The Hannon court held that the marital residence should be valued at the date of the sale of the marital residence, and that husband and wife should split the profits from the sale of the marital residence, including the profits from the appreciation in value of the marital residence.
Based on the recent Hannon decision, divorcing parties in New Jersey should be aware that, depending on additional circumstances at play in the divorce and assuming that the final judgment of divorce did not state otherwise, a New Jersey court likely would value a marital residence for purposes of equitable distribution at the date of sale rather than at the date of final judgment of divorce.

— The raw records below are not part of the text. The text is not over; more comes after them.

(** X19: Reset neither stops a running recording nor cancels the callback
    that ends it (the page never calls [clearTimeout]).  [handleReset]
    forgets the stored clip and withdraws the download, and leaves the
    recorder hook as it was: still recording.  When the callback that had
    been scheduled fires after the reset (the recorder hook has not changed
    since, so the [isRecording] it closed over is the one read here), the
    clip is stored and the download is offered again. *)
Theorem handleReset_keeps_recording flushed s :
  RecorderRun.well_formed (recorder s) →
  Recorder.isRecording (recorder s) = true →
  let s1 := (handleReset s).2 in
  let done := (stop_when_over flushed s1).2 in
  recorder s1 = recorder s ∧
  Page.videoBlob (page s1) = None ∧
  download_offered s1 = false ∧
  (isAnimating s1, displayText s1, showCursor s1)
    = (false, EmptyString, false) ∧
  Page.videoBlob (page done) =
    Some (new_Blob (Recorder.chunksRef (recorder s) ++
                    filter (λ b, 0 < blob_size b) flushed) "video/webm") ∧
  download_offered done = true.
Proof.
  intros Hwf Hrec s1 done.
  assert (Hs1 : s1 =
    mkState
      (Page.mkState (Page.text (page s)) None (Page.converter (page s))
                    (Page.ui (page s) ++ [Page.ToastInfo "Animation reset."]))
      (recorder s) EmptyString false false false (mounted s)).
  { subst s1. unfold handleReset, toast, in_page, Page.show.
    eff_unfold. reflexivity. }
  assert (Hwf1 : RecorderRun.well_formed (recorder s1)) by (by rewrite Hs1).
  assert (Hrec1 : Recorder.isRecording (recorder s1) = true) by (by rewrite Hs1).
  destruct (stop_while_recording flushed (recorder s1) Hwf1 Hrec1)
    as (r & Hpending & Hblob & Hflag & _).
  subst done.
  rewrite (stop_when_over_resolved flushed s1 r _ Hrec1 Hpending Hblob).
  unfold download_offered.
  cbn [fst snd page recorder canDownload Page.videoBlob]. rewrite Hflag.
  rewrite Hs1. cbn [page recorder canDownload isAnimating displayText
                    showCursor Page.videoBlob andb].
  done.
Qed.

End StudioFacts.

Lemma handleGenerate_refuses_blank_witness :
  let s := studio_with_text "   " in
  Studio.handleGenerate Recorder.TextDraw.startRecording all_well s =
    (Returned tt,
     Studio.with_page
       (Page.mkState "   " None (Converter.initial CopyEngine.up)
                     [Page.ToastError "Please enter text to animate."])
       s).
Proof.
  apply (handleGenerate_refuses_blank Recorder.TextDraw.startRecording all_well
           (studio_with_text "   ")).
  left. vm_compute. by repeat constructor.
Defined.

Lemma stop_when_over_stores_clip_witness :
  let s := Studio.with_recorder recording_one_chunk (studio_with_text "ink") in
  let done := Studio.stop_when_over [chunk_empty; chunk_b] s in
  done.1 = Returned tt ∧
  Page.videoBlob (Studio.page done.2)
    = Some (mkBlob [Byte.x1a; Byte.x45; Byte.xdf] "video/webm").
Proof.
  intros s done.
  assert (Hwf : RecorderRun.well_formed (Studio.recorder s)).
  { apply (well_formed_data 2 chunk_a).
    apply (well_formed_start RecorderRun.ByTextDraw all_well).
    apply well_formed_initial. }
  destruct (stop_when_over_stores_clip [chunk_empty; chunk_b] s Hwf)
    as [Hreturned _].
  split; [exact Hreturned|]. by vm_compute.
Defined.


Lemma handleReset_keeps_recording_witness :
  let s := Studio.with_recorder recording_one_chunk (studio_with_text "ink") in
  let s1 := (Studio.handleReset s).2 in
  let done := (Studio.stop_when_over [chunk_b] s1).2 in
  Recorder.isRecording (Studio.recorder s1) = true ∧
  Page.videoBlob (Studio.page done)
    = Some (mkBlob [Byte.x1a; Byte.x45; Byte.xdf] "video/webm") ∧
  Studio.download_offered done = true.
Proof.
  intros s s1 done.
  assert (Hwf : RecorderRun.well_formed (Studio.recorder s)).
  { apply (well_formed_data 2 chunk_a).
    apply (well_formed_start RecorderRun.ByTextDraw all_well).
    apply well_formed_initial. }
  destruct (handleReset_keeps_recording [chunk_b] s Hwf)
    as (_ & _ & _ & _ & _ & Hoffered).
  - by vm_compute.
  - split; [by vm_compute|]. split; [by vm_compute|]. exact Hoffered.
Defined.

(* ================================================================== *)
(** * The end of the recording *)
(* ================================================================== *)

Section TimingFacts.
Import Timing.

Lemma Qmax_zero_cases (x : Q) :
  ((x <= 0 ∧ Qmax x 0 == 0) ∨ (0 <= x ∧ Qmax x 0 == x))%Q.
Proof.
  destruct (Qlt_le_dec 0 x) as [Hpos|Hneg].
  - right. split; [by apply Qlt_le_weak|]. apply Q.max_l. by apply Qlt_le_weak.
  - left. split; [done|]. by apply Q.max_r.
Qed.

(** X20: in the earlier revision, once the last unit is revealed the
    recording goes on for at least one second and at most three, whatever
    the style, the message and the position of the speed slider: exactly
    one second for the typewriter, exactly three for the shimmer, and
    between one and one and a half for the fluid and flowwrite styles. *)
Theorem extraTime_bounds animationStyle speed text :
  slider speed →
  let extra := extraTime animationStyle speed text in
  (1000 <= extra)%Q ∧ (extra <= 3000)%Q ∧
  match animationStyle with
  | typewriter => (extra == 1000)%Q
  | shimmer => (extra == 3000)%Q
  | fluid | flowwrite => (extra <= 1500)%Q
  end.
Proof.
  intros (k & Hk & ->) extra. subst extra.
  unfold extraTime, calculateAnimationDuration.
  set (n := inject_Z (Z.of_nat (String.length text))).
  assert (Hn : (0 <= n)%Q).
  { subst n. change 0%Q with (inject_Z 0). rewrite <- Zle_Qle. lia. }
  assert (Hlow : (50 <= inject_Z (10 * k))%Q).
  { change 50%Q with (inject_Z 50). rewrite <- Zle_Qle. lia. }
  set (speed := inject_Z (10 * k)) in *. clearbody speed n. clear k Hk.
  assert (Hproduct : (0 <= n * (speed - 50))%Q).
  { apply Qmult_le_0_compat; [done|]. lra. }
  destruct animationStyle.
  - match goal with |- context [Qmax ?x 0] =>
      destruct (Qmax_zero_cases x) as [[Hx ->] | [Hx ->]] end;
      repeat split; lra.
  - match goal with |- context [Qmax ?x 0] =>
      destruct (Qmax_zero_cases x) as [[Hx ->] | [Hx ->]] end;
      repeat split; lra.
  - match goal with |- context [Qmax ?x 0] =>
      destruct (Qmax_zero_cases x) as [[Hx ->] | [Hx ->]] end;
      repeat split; lra.
  - assert (Hspent : (0 <= n * speed)%Q)
      by (apply Qmult_le_0_compat; [done|lra]).
    assert (Htenth : (n * (speed / 10) == (1 # 10) * (n * speed))%Q) by field.
    match goal with |- context [Qmax ?x 0] =>
      destruct (Qmax_zero_cases x) as [[Hx ->] | [Hx ->]] end;
      rewrite ?Htenth; repeat split; lra.
Qed.

End TimingFacts.

Lemma extraTime_bounds_witness :
  (1000 <= Timing.extraTime Timing.fluid 100 "ink")%Q ∧
  (Timing.extraTime Timing.fluid 100 "ink" <= 1500)%Q.
Proof.
  destruct (extraTime_bounds Timing.fluid 100 "ink") as (Hleast & _ & Hmost).
  - exists 10. split; [lia|reflexivity].
  - split; [exact Hleast | exact Hmost].
Defined.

In other words, if you unnecessarily delay the sale of the home and the house appreciates, you could end up sharing those proceeds with your spouse (or ex-spouse), even if you solely contributed to the appreciation.


Authored by Elizabeth Bokermann, Esquire.  Edited by Linda A. Kerns, Esquire

Monday, August 02, 2010

When we separated, Reagan was president, kids listened to music on cassettes and a phone was something attached by a wire to the kitchen wall

I have quite a few files languishing in my office involving couples who separated years ago and then never followed through on the divorce.  I also receive inquiries from people who separated decades ago and just now have decided that they would like to proceed with the divorce.

This weekend, the New York Times addressed this very issue -- referencing the phenomenon as: The Un-Divorce.  While it can be expense and complicated to divorce ---- staying together can often breed bigger problems.  Our laws provide rights and responsibilities to married people --- and staying married but separated for extended periods can often have devastating effects.

I have one case where the parties separated at least twenty years ago.  One spouse stayed in the jointly owned marital residence --- paying the mortgage and maintaining the home.  In Pennsylvania, we generally use the date of divorce value when dividing marital property.  Accordingly, in this case, the spouse who left the home is seeking to equitably divide all of the equity in the house that has accrued over the years.



Staying married can also sometimes mean that joint debts continue to accrue.  Whether you are still a  co-borrower with your estranged spouse on a mortgage or never closed joint credit cards -- these financial entanglements can get messy -- and more costly -- as the years go by.

If your situation changes -- your income increases or perhaps your spouse becomes disabled -- you could be liable for alimony.  If your spouse is sued or fails to pay a medical bill -- you could be drawn into the financial quagmire.

I cannot argue with the reality that divorce can be expensive.  However, it can often be much more expensive to delay.  If you have been separated so long that you have experienced more than one presidential election since you last lived with your spouse, think seriously about your financial exposure.